The advisory will be in place through 8 p.m. Tuesday for the San Fernando and Santa Clarita valleys, including the cities of Santa Clarita, Newhall, Valencia, Woodland Hills, Northridge, Burbank and Universal City.
For the Los Angeles County Mountains, excluding the Santa Monica Range, the advisory will remain in effect through 8 p.m. Wednesday.
Daytime temperatures will exceed 100 degrees in the San Fernando and Santa Clarita valleys and will be five to 10 degrees above normal elsewhere. Overnight “lows” will drop to 70-75 degrees across the warmest locations.
Humidity levels will fall to between 5% and 15% on Monday. Onshore winds also are expected to become more widespread, with gusts generally between 20 and 35 mph across each afternoon and evening, with isolated gusts to 40 mph near the Antelope Valley foothills.
This means an increase risk of fire due to dry brush and related conditions on the ground and the potential for the rapid spread and massive growth once flames get started.
Similar conditions will potentially continue Tuesday into Thursday, forecasters said.
The NWS is advising people with health sensitivities that put them at risk for heat-related illnesses to use caution this week, drink plenty of fluids, stay in air-conditioned rooms and out of the sun.
It’s a warning echoed by the Los Angeles County Fire Department.
“We’re in the thick of summer and this week will be a scorcher!” the department tweeted Monday. “Make sure you keep as cool as possible and drink plenty of water to remain hydrated. Stay safe, everyone!”

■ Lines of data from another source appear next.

(** A match is only ever declared on the identity of the last fetch, and a
    rejection only after every fetch of the run failed to match. *)
Lemma verifyConnection_verdict P e ip sp N i :
  forall (n : nat) (c : Z) (w : World),
    Z.to_nat (N - c) = n ->
    (forall j, (fetches w <= j < pred (fetches (snd (verifyConnection P e ip sp N i c w))))%nat ->
               isConnected e ip sp (ssidAt P j) = false) /\
    ((fst (verifyConnection P e ip sp N i c w) = Resolved /\
      isConnected e ip sp
        (ssidAt P (pred (fetches (snd (verifyConnection P e ip sp N i c w))))) = true) \/
     (fst (verifyConnection P e ip sp N i c w)
        = Rejected (rawValue unableToConnect) (timeoutMessage e sp) /\
      isConnected e ip sp
        (ssidAt P (pred (fetches (snd (verifyConnection P e ip sp N i c w))))) = false /\
      fetches (snd (verifyConnection P e ip sp N i c w)) = (fetches w + S n)%nat)).
Proof.
  induction n as [|n IH]; intros c w Hn;
    rewrite NativeFacts.verifyConnection_unfold; cbv zeta;
    destruct (isConnected e ip sp (ssidAt P (fetches w))) eqn:Hm;
    try (cbn; split; [intros j Hj; lia | left; split; [reflexivity | exact Hm]]);
    destruct (Z.geb_spec c N); try lia;
    try (cbn; split; [intros j Hj; lia
                     | right; split; [reflexivity | split; [exact Hm | lia]]]).
  destruct (IH (c + 1) (emit (EvAsyncAfter i) (snd (fetchCurrentSSID P w))))
    as [Hbefore Hlast]; [lia|].
  destruct (verifyConnection_shape P e ip sp N i n (c + 1)
              (emit (EvAsyncAfter i) (snd (fetchCurrentSSID P w)))) as (es & _ & _ & Hf & Ht & _);
    [lia|].
  rewrite NativeFacts.fetches_after_tick in *.
  split.
  - intros j Hj. destruct (Nat.eq_dec j (fetches w)) as [->|Hne]; [exact Hm|].
    apply Hbefore. lia.
  - destruct Hlast as [[Hr Hl]|[Hr [Hl Hc]]]; [left | right]; repeat split;
      try assumption. lia.
Qed.

(** X7.  The verdict of the verification: started with [maxRetries = N] it
    fetches between 1 and [N + 1] times; it resolves only if the identity of
    its last fetch matched, rejects only with [unableToConnect] after
    [N + 1] fetches, and in both cases no earlier fetch of the run matched. *)
Theorem verifyConnection_sound P e ip sp N i w :
  (fetches w < fetches (snd (verifyConnection P e ip sp N i 0 w))
             <= fetches w + Z.to_nat N + 1)%nat /\
  (forall j, (fetches w <= j < pred (fetches (snd (verifyConnection P e ip sp N i 0 w))))%nat ->
             isConnected e ip sp (ssidAt P j) = false) /\
  ((fst (verifyConnection P e ip sp N i 0 w) = Resolved /\
    isConnected e ip sp
      (ssidAt P (pred (fetches (snd (verifyConnection P e ip sp N i 0 w))))) = true) \/
   (fst (verifyConnection P e ip sp N i 0 w)
      = Rejected (rawValue unableToConnect) (timeoutMessage e sp) /\
    isConnected e ip sp
      (ssidAt P (pred (fetches (snd (verifyConnection P e ip sp N i 0 w))))) = false /\
    fetches (snd (verifyConnection P e ip sp N i 0 w)) = (fetches w + Z.to_nat N + 1)%nat)).
Proof.
  destruct (verifyConnection_shape P e ip sp N i (Z.to_nat N) 0 w)
    as (es & _ & _ & Hf & Ht & _); [f_equal; lia|].
  destruct (verifyConnection_verdict P e ip sp N i (Z.to_nat N) 0 w)
    as [Hbefore Hlast]; [f_equal; lia|].
  split; [lia|]. split; [exact Hbefore|].
  destruct Hlast as [H|[Hr [Hl Hc]]]; [left; exact H | right].
  repeat split; try assumption. lia.
Qed.

(** What [applyConfiguration] adds to the trace. *)
Lemma applyConfiguration_shape P config e ip sp w :
  exists es,
    trace (snd (applyConfiguration P config e ip sp w))
      = (trace w ++ EvApply config :: es)%list /\
    applied es = false /\
    fetches (snd (applyConfiguration P config e ip sp w)) = (fetches w + ticks es)%nat /\
    (ticks es <= 21)%nat /\
    0 <= waited es <= 10000.
Proof.
  unfold applyConfiguration; cbv zeta.
  destruct (applyOutcome P config) as [error|].
  - destruct (code error =? code_alreadyAssociated (codes P)); exists [];
      cbn; repeat split; lia.
  - destruct (verifyConnection_shape P e ip sp 20 500 (Z.to_nat (20 - 0)) 0
                (emit (EvApply config) w) eq_refl)
      as (es & He & Ha & Hf & Ht & Hw & Hwd).
    exists es. rewrite He, Hf. cbn. rewrite <- app_assoc. cbn.
    change (Z.to_nat (20 - 0)) with 20%nat in Ht.
    repeat split; try assumption; lia.
Qed.

(** X8.  One connect call is bounded: the exact variant fetches the identity
    at most 22 times (the pre-check and 21 ticks), the prefix variant at most
    21 times; either waits at most 10 seconds in all; and either calls
    [apply] at most once, with the configuration built from its own
    arguments. *)
Theorem connect_is_bounded P (name passphrase : string) (isWEP once : bool) (w : World) :
  (exists es,
      trace (snd (connectToProtectedSSIDOnce P name passphrase isWEP once w))
        = (trace w ++ es)%list /\
      (ticks es <= 22)%nat /\
      0 <= waited es <= 10000 /\
      (appliedConfigs es = [] \/
       appliedConfigs es = [configForSSID name passphrase isWEP once])) /\
  (exists es,
      trace (snd (connectToProtectedSSIDPrefixOnce P name passphrase isWEP once w))
        = (trace w ++ es)%list /\
      (ticks es <= 21)%nat /\
      0 <= waited es <= 10000 /\
      (appliedConfigs es = [] \/
       appliedConfigs es = [configForSSIDPrefix name passphrase isWEP once])) /\
  target (configForSSID name passphrase isWEP once) = ForSSID name /\
  joinOnce (configForSSID name passphrase isWEP once) = once /\
  target (configForSSIDPrefix name passphrase isWEP once) = ForSSIDPrefix name /\
  joinOnce (configForSSIDPrefix name passphrase isWEP once) = once.
Proof.
  split; [|split].
  - unfold connectToProtectedSSIDOnce.
    destruct (negb (available P 11)).
    + exists []. cbn. rewrite app_nil_r. repeat split; try lia. now left.
    + unfold fetchCurrentSSID.
      destruct (Str.opt_eqb (ssidAt P (fetches w)) name).
      * exists [EvFetch (ssidAt P (fetches w))]. cbn. repeat split; try lia. now left.
      * cbv zeta.
        match goal with |- context [applyConfiguration P ?c ?e ?ip ?sp ?w1] =>
          destruct (applyConfiguration_shape P c e ip sp w1) as (es & He & Ha & _ & Ht & Hw)
        end.
        exists (EvFetch (ssidAt P (fetches w))
                  :: EvApply (configForSSID name passphrase isWEP once) :: es).
        rewrite He. cbn. rewrite <- app_assoc. cbn.
        rewrite (NativeFacts.appliedConfigs_none es Ha).
        unfold ticks in *. cbn. repeat split; try lia. now right.
  - unfold connectToProtectedSSIDPrefixOnce.
    destruct (negb (available P 13)).
    + exists []. cbn. rewrite app_nil_r. repeat split; try lia. now left.
    + cbv zeta.
      match goal with |- context [applyConfiguration P ?c ?e ?ip ?sp ?w1] =>
        destruct (applyConfiguration_shape P c e ip sp w1) as (es & He & Ha & _ & Ht & Hw)
      end.
      exists (EvApply (configForSSIDPrefix name passphrase isWEP once) :: es).
      rewrite He. cbn. rewrite (NativeFacts.appliedConfigs_none es Ha).
      unfold ticks in *. cbn. repeat split; try lia. now right.
  - unfold configForSSID, configForSSIDPrefix.
    destruct (Str.isEmpty passphrase); repeat split.
Qed.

Officials with the Los Angeles city and county fire departments have said they are monitoring weather conditions and will decide whether staffing changes are needed on a day-to-day basis.
Health officials are also reminding the public to:
— check on relatives and neighbors, especially those with health issues;
— never leave young children and pets unattended in vehicles under any circumstances;
— take extra precautions if you work or spend time outside;
— reduce risk during outdoor work by taking frequent rest breaks in shaded or air-conditioned environments;
— reschedule strenuous activities to early morning or evening, when possible;
— know the signs and symptoms of heat exhaustion and heat stroke; and
— wear lightweight and loose fitting clothing, when possible.